Lemma show_region_header :
  fread_at (image cls elf bit syms) (b_hwoff hdr) sizeof_hwrhdr = Some (enc_hwrhdr reg)
  /\ dec_hwrhdr (enc_hwrhdr reg) = reg.
Proof.
  destruct Hf as [He _ _ _ Hz]. pose proof (zlen_image cls elf bit syms He) as Ez.
  pose proof (zlen_nonneg syms). pose proof (zlen_nonneg bit). pose proof (zlen_nonneg (WriteStrtab syms)).
  unfold sizeof_Elf32_Ehdr, sizeof_hwrhdr, sizeof_bofioreg in *. split.
  - change (b_hwoff hdr) with (u32 (zlen elf + 52)). rewrite wrapu_small by lia.
    unfold image. fold hdr reg.
    rewrite (app_assoc (enc_bofhdr hdr)), (app_assoc (enc_bofhdr hdr ++ _)). apply fread_at_exact.
    + rewrite !zlen_app, zlen_elf_header, zlen_elf_body by done. unfold hdr. rewrite zlen_bofhdr_image.
      unfold sizeof_bofhdr, sizeof_Elf32_Ehdr. lia.
    + by rewrite zlen_enc_hwrhdr.
  - rewrite <- (app_nil_r (enc_hwrhdr reg)). apply dec_enc_hwrhdr. by apply make_hwrhdr_wf.
Qed.

(** The symbols of the first region are printed. *)
Lemma show_symbols :
  PrintSymbols (image cls elf bit syms) BOFDATA2LSB (b_hwoff hdr) reg
  = (match syms with [] => [LineNoSymbol] | _ => symbol_lines 0 syms end, inl tt).
Proof.
  destruct Hf as [He Hb Hg Hst Hz].
  destruct (make_hwrhdr_fields cls elf bit syms He Hz) as (E1 & E2 & E3 & E4). fold reg in E1, E2, E3, E4.
  destruct image_split as (pre & post & Ei & Ep). pose proof (zlen_image cls elf bit syms He) as Ez.
  pose proof (zlen_nonneg syms). pose proof (zlen_nonneg bit). pose proof (zlen_nonneg (WriteStrtab syms)).
  assert (b_hwoff hdr = zlen elf + sizeof_Elf32_Ehdr) as ->.
  { apply wrapu_small. unfold sizeof_Elf32_Ehdr, sizeof_hwrhdr, sizeof_bofioreg in *. lia. }
  unfold PrintSymbols. rewrite E3. destruct (Z.eqb_spec (zlen syms) 0) as [E|E].
  { destruct syms as [|s l]; [done|]. rewrite zlen_cons in E. pose proof (zlen_nonneg l). lia. }
  assert (0 < zlen (WriteStrtab syms)) as Hpos.
  { destruct syms as [|s l]; [done|]. rewrite zlen_WriteStrtab_cons.
    pose proof (zlen_nonneg (sy_name s)). pose proof (zlen_nonneg (WriteStrtab l)). lia. }
  rewrite E1, E4, Z.add_simpl_l, (wrapu_small 32 (zlen (WriteStrtab syms))) by lia.
  rewrite (proj2 (Z.leb_gt _ 0)) by lia.
  unfold sizeof_Elf32_Ehdr, sizeof_hwrhdr, sizeof_bofioreg in *. rewrite wrapu_small by lia.
  rewrite Ei, app_assoc. rewrite fread_at_exact;
    [|rewrite zlen_app, zlen_regs_image; unfold sizeof_bofioreg; lia|done].
  rewrite <- app_assoc, <- Ep, <- (zlen_regs_of syms 0). unfold zlen at 1. rewrite Nat2Z.id.
  rewrite (print_symbols_exported pre syms); [by destruct syms| |by apply regs_of_wf].
  by apply (regs_of_exported [] syms Hg).
Qed.
(** The run up to the payload of the first region, for the byte order [e] the file
is marked with. *)
Lemma show_header e :
  field EI_DATA 1 elf = e -> e = BOFDATA2LSB \/ e = BOFDATA2MSB ->
  main (Some (image cls elf bit syms))
  = (PrintBOFHeader (FixEndian_bofhdr hdr e) ;;
     PrintHWR (image cls elf bit syms) e (FixEndian_bofhdr hdr e) ;; pret 0).
Proof.
  intros He Hv. unfold main. destruct image_first as [-> ->]. cbn [negb].
  change (take 4 (ident hdr)) with [25; 66; 79; 70]. rewrite bool_decide_eq_true_2 by done.
  change (Z.to_nat BI_ENDIAN) with 5%nat. rewrite <- image_endian, He. cbn [negb].
  by destruct Hv as [-> | ->].
Qed.

(** C37. showbof reads back what mkbof has written, for a little-endian ELF file:
it prints the header with the ELF file's size as the offset of the ELF header,
one region with the class, the payload offset and the length of the bitstream,
and then exactly the symbols of the symbol file, in order, each with its name,
mode, location and length. *)
Theorem showbof_mkbof :
  field EI_DATA 1 elf = ELFDATA2LSB ->
  exists rest r,
    main (Some (image cls elf bit syms))
    = ([LineHeader (ident hdr) 6 (MachineName (machine_of cls)) (ElfMachineName (field 18 2 elf)) 1
          (zlen elf) (zlen elf + sizeof_Elf32_Ehdr);
        LineHwr 0;
        LineRegion false (SprintHWRAddr (HwrAddr (u16 cls) 0)) 0
          (zlen (image cls elf bit syms) - zlen bit) (zlen bit) (zlen syms)
          (zlen (image cls elf bit syms) - zlen bit - zlen (WriteStrtab syms)) 0]
       ++ (match syms with [] => [LineNoSymbol] | _ => symbol_lines 0 syms end)
       ++ LinePayload :: rest, r).
Proof.
  intros Hl. rewrite (show_header ELFDATA2LSB Hl (or_introl eq_refl)).
  change ELFDATA2LSB with BOFDATA2LSB. rewrite FixEndian_bofhdr_lsb.
  pose proof Hf as [He Hb Hg Hst Hz].
  destruct (make_hwrhdr_fields cls elf bit syms He Hz) as (E1 & E2 & E3 & E4). fold reg in E1, E2, E3, E4.
  pose proof (zlen_image cls elf bit syms He) as Ez. pose proof (zlen_nonneg syms).
  pose proof (zlen_nonneg bit). pose proof (zlen_nonneg (WriteStrtab syms)).
  assert (b_elfoff hdr = zlen elf /\ b_hwoff hdr = zlen elf + sizeof_Elf32_Ehdr) as [E5 E6].
  { unfold sizeof_Elf32_Ehdr, sizeof_hwrhdr, sizeof_bofioreg in *.
    split; apply wrapu_small; lia. }
  assert (b_elfmachine hdr = field 18 2 elf) as E7.
  { change (field 18 2 (slice 0 sizeof_Elf32_Ehdr elf) = field 18 2 elf). unfold field.
    by rewrite slice_slice. }
  destruct show_region_header as [Er Ed]. pose proof show_symbols as Es.
  destruct (region_first (image cls elf bit syms) BOFDATA2LSB 0 0 (b_hwoff hdr) _
    (LineRegion false (SprintHWRAddr (HwrAddr (u16 cls) 0)) 0 (pl_off reg) (pl_len reg) (nr_symbol reg)
       (strtab_off reg) 0 :: match syms with [] => [LineNoSymbol] | _ => symbol_lines 0 syms end) Er)
    as (rest & r & E).
  { rewrite Ed, FixEndian_hwrhdr_lsb. unfold PrintHWRHdr. rewrite Es. reflexivity. }
  rewrite E1, E2, E3, E4 in E. unfold PrintHWR. change (b_numchip hdr =? 0) with false.
  change (Z.to_nat (b_numchip hdr)) with 1%nat. rewrite E. unfold PrintBOFHeader, print.
  rewrite pbind_ok, E5, E6, E7.
  match goal with |- context [pbind (?o, r) ?k] =>
    destruct (pbind_prefix o r k) as (rest' & q' & ->) end.
  rewrite Ez, Z.add_simpl_r, Z.add_simpl_r. exists (rest ++ rest'), q'.
  cbn [fst snd app]. rewrite <- !app_assoc. reflexivity.
Qed.

(** A big-endian ELF file marks the BOF file as big-endian although mkbof
always writes the headers in little-endian order, so showbof misreads every
number of it: version 6 is shown as 0x06000000, the one region as 0x01000000
regions. *)
Lemma showbof_misreads_big_endian :
  field EI_DATA 1 elf = ELFDATA2MSB ->
  exists id m em eo ho rest r,
    main (Some (image cls elf bit syms))
    = (LineHeader id 0x06000000 m em 0x01000000 eo ho :: LineHwr 0 :: rest, r).
Proof.
  intros Hl. rewrite (show_header ELFDATA2MSB Hl (or_intror eq_refl)).
  assert (b_numchip (FixEndian_bofhdr hdr ELFDATA2MSB) = Z.succ 0x00ffffff) as En by done.
  unfold PrintHWR. rewrite En, Z2Nat.inj_succ by done. generalize (Z.to_nat 0x00ffffff). intros n.
  change (Z.succ 0x00ffffff =? 0) with false. cbn [print_regions]. unfold PrintBOFHeader, print. rewrite pbind_ok.
  match goal with |- context [pbind ([LineHwr 0], ?r) ?k] =>
    destruct (pbind_prefix [LineHwr 0] r k) as (rest & q & ->) end.
  match goal with |- context [pbind ([LineHwr 0] ++ ?o, ?r) ?k] =>
    destruct (pbind_prefix ([LineHwr 0] ++ o) r k) as (rest' & q' & ->) end.
  cbn [fst snd app]. change (b_version (FixEndian_bofhdr hdr ELFDATA2MSB)) with 0x06000000.
  rewrite En. do 7 eexists. reflexivity.
Qed.
End mkbof.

*****

▶ PROBLEM DESCRIPTION
Using the listing above, return word for word each line from the one that has "PrintHWR (image cls" through the one that has "change (take 4", and no line outside that range.

▶ RESPONSE TO THE EXERCISE
     PrintHWR (image cls elf bit syms) e (FixEndian_bofhdr hdr e) ;; pret 0).
Proof.
  intros He Hv. unfold main. destruct image_first as [-> ->]. cbn [negb].
  change (take 4 (ident hdr)) with [25; 66; 79; 70]. rewrite bool_decide_eq_true_2 by done.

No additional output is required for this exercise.